━━ Data to examine ━━

Lemma fixLine_item (st : Stats) :
  fixLine item st
  = (spacedItem,
     if eqs gap [SPACE] then st else inc (str "list_bullet_space") 1 st).
Proof.
  unfold fixLine.
  now rewrite dupHead_item, capHead_item, normHead_item, listBullet_item,
    listOrdered_spacedItem.
Qed.

End BulletItem.

Lemma trimLine_spacedItem (indent rest : jsstring) (b c : char) :
  isWhiteSpace c = false ->
  exists kept trail,
    rest = kept ++ trail /\ forallb RegexLit.blank trail = true
    /\ Markdown.trimLine (indent ++ b :: SPACE :: c :: rest)
       = indent ++ b :: SPACE :: c :: kept.
Proof.
  intros Hc. unfold Markdown.trimLine.
  destruct (replaceFn_cases RegexLit.trailingRe
              (indent ++ b :: SPACE :: c :: rest)
              (fun _ _ (u : unit) => ([], u)) tt)
    as [[_ ->] | (f & pre & xs & rest' & _ & Hs & Hm & ->)].
  - exists rest, []. rewrite app_nil_r. auto.
  - unfold RegexLit.trailingRe in Hm. inv_matches. cbn [fst app].
    rewrite ?app_nil_r in Hs. rewrite ?app_nil_r.
    change (indent ++ b :: SPACE :: c :: rest)
      with (indent ++ [b; SPACE] ++ c :: rest) in Hs.
    rewrite app_assoc in Hs.
    apply blank_suffix in Hs; auto using nonWs_not_blank.
    destruct Hs as (t' & -> & ->).
    exists t', xs1. split; [reflexivity|].
    split; [assumption|]. rewrite <- app_assoc. reflexivity.
Qed.

Section BulletRule.
Import RegexLit Markdown.

(** X27.  A line that is reached outside any fence and consists of optional
    white space, one of the bullets [-], [+] and [*], any number of
    spaces and tabs, and a character other than white space followed by
    anything - a list item, but also a line that begins with two stars
    or a rule of three dashes - comes out with exactly one space after
    the bullet (and without the spaces and tabs at its end, which the
    trailing-whitespace loop may strip); unless that one space was there
    already, the category [list_bullet_space] is counted. *)
Theorem bullet_gets_one_space
    (text : jsstring) (i : nat) (indent gap rest : jsstring) (b c : char) :
  nth_error (split text [LF]) i = Some (indent ++ b :: gap ++ c :: rest) ->
  forallb isWhiteSpace indent = true -> bullet b = true ->
  forallb blank gap = true -> isWhiteSpace c = false ->
  inFence (fenceBefore (split text [LF]) i) = false ->
  (exists kept trail,
     rest = kept ++ trail /\ forallb blank trail = true
     /\ nth_error (split (fst (fixMarkdownFormatting text)) [LF]) i
        = Some (indent ++ b :: SPACE :: c :: kept))
  /\ (gap <> [SPACE] ->
      1 <= countOf (str "list_bullet_space")
             (snd (fixMarkdownFormatting text))).
Proof.
  intros Hnth Hind Hb Hgap Hc Hout.
  destruct (nth_error_split _ _ Hnth) as (l1 & l2 & Hlines & Hlen).
  assert (Hbefore : fenceBefore (split text [LF]) i
                    = fold_left fenceStep l1 noFence).
  { unfold fenceBefore. rewrite Hlines, <- Hlen, firstn_app, Nat.sub_diag.
    rewrite firstn_all. simpl. now rewrite app_nil_r. }
  assert (Hplain : fenceMatch (indent ++ b :: gap ++ c :: rest) = None).
  { apply fence_none_plain. now apply item_plain. }
  rewrite Hbefore in Hout.
  rewrite fixed_lines, fixMarkdownFormatting_stats, Hlines, <- Hlen.
  destruct (@line_outside_fence l1 l2 _ Hplain Hout) as (x & Hx & Hor & Hcount).
  rewrite fixLine_item in Hor, Hcount by assumption.
  cbn [fst snd] in Hor, Hcount. split.
  - destruct Hor as [-> | ->].
    + exists rest, []. rewrite app_nil_r. auto.
    + destruct (@trimLine_spacedItem indent rest b c Hc)
        as (kept & trail & Hr & Ht & Htrim).
      exists kept, trail. rewrite <- Htrim. auto.
  - intros Hg. apply eqs_false in Hg.
    eapply Nat.le_trans; [|apply Hcount].
    rewrite Hg, countOf_inc_same. lia.
Qed.
(** [ztake]/[zdrop]: list prefixes and suffixes by a Go [int]. *)
Definition ztake {A} (n : Z) (l : list A) : list A := take (Z.to_nat n) l.
Definition zdrop {A} (n : Z) (l : list A) : list A := drop (Z.to_nat n) l.

Lemma zlen_nonneg {A} (l : list A) : 0 <= zlen l.
Proof. lia. Qed.

Lemma ztake_drop {A} n (l : list A) : ztake n l ++ zdrop n l = l.
Proof. apply take_drop. Qed.

Lemma zlen_ztake {A} n (l : list A) : 0 <= n <= zlen l -> zlen (ztake n l) = n.
Proof. intros. unfold ztake. rewrite length_take. lia. Qed.

Lemma zlen_zdrop {A} n (l : list A) : 0 <= n <= zlen l -> zlen (zdrop n l) = zlen l - n.
Proof. intros. unfold zdrop. rewrite length_drop. lia. Qed.

Lemma ztake_app {A} n (l k : list A) : zlen l = n -> ztake n (l ++ k) = l.
Proof. intros <-. unfold ztake. rewrite Nat2Z.id. apply take_app_length. Qed.

Lemma zdrop_app {A} n (l k : list A) : zlen l = n -> zdrop n (l ++ k) = k.
Proof. intros <-. unfold zdrop. rewrite Nat2Z.id. apply drop_app_length. Qed.

Lemma ztake_app_le {A} n (l k : list A) :
  0 <= n <= zlen l -> ztake n (l ++ k) = ztake n l.
Proof. intros. unfold ztake. rewrite take_app_le; [done | lia]. Qed.

Lemma zdrop_app_le {A} n (l k : list A) :
  0 <= n <= zlen l -> zdrop n (l ++ k) = zdrop n l ++ k.
Proof. intros. unfold zdrop. rewrite drop_app_le; [done | lia]. Qed.

Lemma zdrop_zdrop {A} n m (l : list A) :
  0 <= n -> 0 <= m -> zdrop n (zdrop m l) = zdrop (m + n) l.
Proof. intros. unfold zdrop. rewrite drop_drop. f_equal. lia. Qed.

Lemma filter_all {A} (P : A -> Prop) `{!forall x, Decision (P x)} (l : list A) :
  Forall P l -> filter P l = l.
Proof. induction 1; [done|]. rewrite filter_cons_True by done. by f_equal. Qed.

(** ** Reachability

    The states a step relation reaches from an initial predicate, with the
    induction principle invariants are proved by. *)
Section reachability.
Context {S : Type} (init : S -> Prop) (step : S -> S -> Prop).
Lemma NewSyncPool_ok minSize maxSize factor :
  0 < minSize -> minSize <= maxSize -> 0 < factor -> maxSize < 2 ^ 40 ->
  exists p, NewSyncPool minSize maxSize factor = Some (Ok p) /\ pool_shape p /\
    BufPool.maxSize p = maxSize /\ classes p = (fun size => mkClass size []) <$> classesSize p /\
    (exists n, length (classesSize p) = S n /\ maxSize <= growth minSize factor n /\
       forall k, (k < n)%nat -> growth minSize factor k < maxSize) /\
    (forall k, (k < length (classesSize p))%nat ->
       classesSize p !! k = Some (class_size minSize maxSize factor k)).
Proof.
  intros Hmin Hmax Hfac Hbig.
  destruct (NewSyncPool_shape minSize maxSize factor Hmin Hmax Hfac Hbig) as (n & t & E & Ht & Hge & Hlt).
  assert (class_size minSize maxSize factor n = maxSize) as Hlast by (unfold class_size; lia).
  eexists. split; [exact E|]. split; [split|]; cbn [classesSize BufPool.maxSize classes sizeLookup].
  - rewrite length_map, length_seq. lia.
  - rewrite <- list_fmap_compose. apply list_fmap_id.
  - rewrite csizes_snoc, last_snoc. by rewrite Hlast.
  - intros i j a b Hij Ha Hb. apply lookup_lt_Some in Hb as Hj.
    rewrite length_map, length_seq in Hj.
    rewrite csizes_lookup in Ha, Hb by lia. simplify_eq. by apply csize_le.
  - intros s Hs. unfold lookup_size. cbn [BufPool.maxSize sizeLookup].
    zcase; try lia. cbn [andb]. rewrite Ht. by rewrite decide_True by lia.
  - intros s Hs. destruct (class_of_covers minSize maxSize factor Hmin Hfac n s) as [H1 H2]; [lia|].
    eexists. rewrite csizes_lookup by lia. repeat split; [exact H2|lia].
  - split; [done|]. split.
    + done.
    + split; [exists n; split; [by rewrite length_map, length_seq|done]|]. intros k Hk. rewrite length_map, length_seq in Hk. by apply csizes_lookup.
Qed.

(** ** What the pool promises its client

    [req] are the sizes the client asks for, [buf h s] says that [s] is a whole
    buffer handed out by the pool, [inv O m] that the memory is consistent while
    the client owns the arrays in [O]: no owned array is on a free list. *)
Class PoolSpec (req : Z -> Prop) (inv : gset nat -> mem_state -> Prop)
    (buf : heap -> slice -> Prop) : Prop := {
  alloc_spec : forall ch size O m, inv O m -> req size ->
    exists s m', Alloc ch size m = (Ok s, m') /\
      inv ({[arr s]} ∪ O) m' /\ (arr s ∉ O) /\ len s = size /\ buf (m_heap m') s /\
      (forall t, buf (m_heap m) t -> arr t ∈ O -> buf (m_heap m') t) /\
      (forall a, a ∈ O -> array (m_heap m') a = array (m_heap m) a);
  free_spec : forall s O m, inv O m -> arr s ∈ O -> buf (m_heap m) s ->
    exists m', Free (Some s) m = (Ok tt, m') /\
      inv (O ∖ {[arr s]}) m' /\ m_heap m' = m_heap m;
  write_spec : forall s t bs O m, inv O m -> arr s ∈ O -> slice_wf (m_heap m) s -> zlen bs <= cap s ->
    inv O (mkMem (write_bytes s bs (m_heap m)) (m_pool m)) /\
    (buf (m_heap m) t -> buf (write_bytes s bs (m_heap m)) t);
  buf_wf : forall h s, buf h s -> slice_wf h s /\ off s = 0;
}.

(** *** The slab pool keeps the promise

    A size policy: the requested sizes [req] and the capacities [capok] that
    circulate, such that a freed buffer always lands in a class where it is
    large enough for every size requested from that class. *)
Record size_policy (p : SyncPool) (req capok : Z -> Prop) : Prop := {
  sp_pos : forall s, req s -> 0 < s;
  sp_cappos : forall c, capok c -> 0 < c;
  sp_class : forall s, 0 < s <= maxSize p -> exists k c,
    lookup_size p s = Ok (Z.of_nat k) /\ classes p !! k = Some c;
  sp_new : forall s k c, req s -> 0 < s <= maxSize p ->
    lookup_size p s = Ok (Z.of_nat k) -> classes p !! k = Some c ->
    s <= c_new c <= maxSize p /\ capok (c_new c);
  sp_free : forall c s k, capok c -> req s -> c <= maxSize p -> s <= maxSize p ->
    lookup_size p c = Ok k -> lookup_size p s = Ok k -> s <= c;
  sp_big : forall s, req s -> maxSize p < s -> capok s;
}.

Record same_shape (p q : SyncPool) : Prop := {
  ss_sizes : classesSize q = classesSize p;
  ss_max : maxSize q = maxSize p;
  ss_lookup : sizeLookup q = sizeLookup p;
  ss_new : c_new <$> classes q = c_new <$> classes p;
}.

Definition free_arrs (p : SyncPool) : list nat :=
  mjoin ((fun c => arr <$> c_free c) <$> classes p).

(** A whole pooled buffer: the window is the array, its capacity circulates. *)
Definition whole_buf (capok : Z -> Prop) (h : heap) (s : slice) : Prop :=
  slice_wf h s /\ off s = 0 /\ capok (cap s).

Record pool_inv (p0 : SyncPool) (capok : Z -> Prop) (O : gset nat) (m : mem_state) : Prop := {
  pi_shape : same_shape p0 (m_pool m);
  pi_free : forall k c b, classes (m_pool m) !! k = Some c -> b ∈ c_free c ->
    whole_buf capok (m_heap m) b /\ cap b <= maxSize p0 /\ lookup_size p0 (cap b) = Ok (Z.of_nat k);
  pi_nodup : NoDup (free_arrs (m_pool m));
  pi_owned : forall a, a ∈ free_arrs (m_pool m) -> a ∉ O;
  pi_next : forall a, a ∈ O -> (a < next_arr (m_heap m))%nat;
}.

Lemma same_shape_refl p : same_shape p p.
Proof. by split. Qed.

Lemma lookup_size_same p q s : same_shape p q -> lookup_size q s = lookup_size p s.
Proof. intros [_ Hm Hl _]. unfold lookup_size. by rewrite Hm, Hl. Qed.

Lemma set_free_shape p q k c c' :
  same_shape p q -> classes q !! Z.to_nat k = Some c -> c_new c' = c_new c ->
  same_shape p (set_free q k c').
Proof.
  intros [] Hk E. split; cbn [set_free classesSize maxSize sizeLookup classes]; try done.
  rewrite list_fmap_insert, E, list_insert_id; [done|].
  by rewrite list_lookup_fmap, Hk.
Qed.

(** Updating one class splits the free list into that class and the rest. *)
Lemma free_arrs_split p k c :
  classes p !! Z.to_nat k = Some c ->
  exists rest, free_arrs p ≡ₚ (arr <$> c_free c) ++ rest /\
    forall c', free_arrs (set_free p k c') ≡ₚ (arr <$> c_free c') ++ rest.
Proof.
  intros Hk. set (f := fun c => arr <$> c_free c).
  exists (mjoin (f <$> take (Z.to_nat k) (classes p)) ++ mjoin (f <$> drop (S (Z.to_nat k)) (classes p))).
  split.
  - unfold free_arrs. fold f. rewrite <- (take_drop_middle _ _ _ Hk) at 1.
    rewrite fmap_app, fmap_cons, join_app. cbn [mjoin list_join].
    fold (mjoin (M:=list) (A:=nat)). unfold f at 2. solve_Permutation.
  - intros c'. unfold free_arrs. fold f. cbn [set_free classes].
    rewrite insert_take_drop by (by eapply lookup_lt_Some).
    rewrite fmap_app, fmap_cons, join_app. cbn [mjoin list_join].
    unfold f at 2. solve_Permutation.
Qed.

Section slab_pool.
Context (p0 : SyncPool) (req capok : Z -> Prop).
Hypothesis policy : size_policy p0 req capok.

Abbreviation inv := (pool_inv p0 capok).

Lemma pi_lookup O m s : inv O m -> lookup_size (m_pool m) s = lookup_size p0 s.
Proof. intros H. apply lookup_size_same, H. Qed.

Lemma pi_max O m : inv O m -> maxSize (m_pool m) = maxSize p0.
Proof. intros [[] _ _ _ _]. done. Qed.

Lemma pi_class O m k c : inv O m -> classes (m_pool m) !! k = Some c ->
  exists c0, classes p0 !! k = Some c0 /\ c_new c = c_new c0.
Proof.
  intros [[_ _ _ E] _ _ _ _] Hk.
  assert ((c_new <$> classes p0) !! k = Some (c_new c)) as H.
  { by rewrite <- E, list_lookup_fmap, Hk. }
  rewrite list_lookup_fmap in H. apply fmap_Some in H as (c0 & ? & ?). eauto.
Qed.

Lemma pi_class_some O m s : inv O m -> 0 < s <= maxSize p0 ->
  exists k c, lookup_size p0 s = Ok (Z.of_nat k) /\ classes (m_pool m) !! k = Some c.
Proof.
  intros Hi Hs. destruct (sp_class _ _ _ policy s Hs) as (k & c & Hl & Hc).
  destruct Hi as [[_ _ _ E] _ _ _ _].
  assert (is_Some ((c_new <$> classes (m_pool m)) !! k)) as [z Hz].
  { rewrite E, list_lookup_fmap, Hc. by eexists. }
  rewrite list_lookup_fmap in Hz. apply fmap_Some in Hz as (c' & ? & ?). eauto.
Qed.

Lemma inv_weaken O O' m : inv O m -> O' ⊆ O -> inv O' m.
Proof.
  intros [] Hsub. split; try done; auto.
  intros a Ha Ha'. by eapply pi_owned0, Hsub.
Qed.
(* ===== verification/BufReader.v ===== *)
(** The pooled buffered reader of src/pkg/net/internal/bufreader/reader.go.

    The connection is the sequence of what its [Read] calls deliver; the
    reader's buffer is an array of the shared heap, taken from and returned to
    the slab pool.  The main theorem is a refinement: whatever the chunking of
    the connection and whatever buffers the pool recycles, [ReadFull] takes the
    next [n] bytes of the byte stream. *)
From S2P Require Import Prelude Memory BufPool.

Definition EOF : error := ENew "EOF" [].
Definition ErrUnexpectedEOF : error := ENew "unexpected EOF" [].
Definition ErrShortBuffer : error := ENew "short buffer" [].
Definition ErrBufReaderAlreadyClosed : error := ENew "bufreader.Reader already closed" [].
Definition ErrBufReaderSize : error := ENew "bufreader.Reader size error" [].

(** ** io.Reader

    What an [io.Reader] will deliver: chunks of data and failures, in order;
    past the end every read is [EOF].  [Read(p)] takes the bytes of the first
    chunk that fit into [p]. *)
Inductive revent := RData (bs : list Z) | RFail (e : error).

(** The loop of [io.ReadAtLeast(r, buf, min)] with [space = len(buf)] and the
    bytes [got] so far: [for n < min && err == nil { nn, err = r.Read(buf[n:]) }]. *)
Fixpoint read_loop (evs : list revent) (space min : Z) (got : list Z)
    : list Z * option error * list revent :=
  if min <=? zlen got then (got, None, evs)
  else match evs with
  | [] => (got, Some EOF, [])
  | RFail e :: evs' => (got, Some e, evs')
  | RData bs :: evs' =>
      let room := space - zlen got in
      if zlen bs <=? room then read_loop evs' space min (got ++ bs)
      else (got ++ ztake room bs, None, RData (zdrop room bs) :: evs')
  end.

━━━

Task item
Please copy each line of the records above in which the word "every" can be found.

Solved exercise
    large enough for every size requested from that class. *)
    past the end every read is [EOF].  [Read(p)] takes the bytes of the first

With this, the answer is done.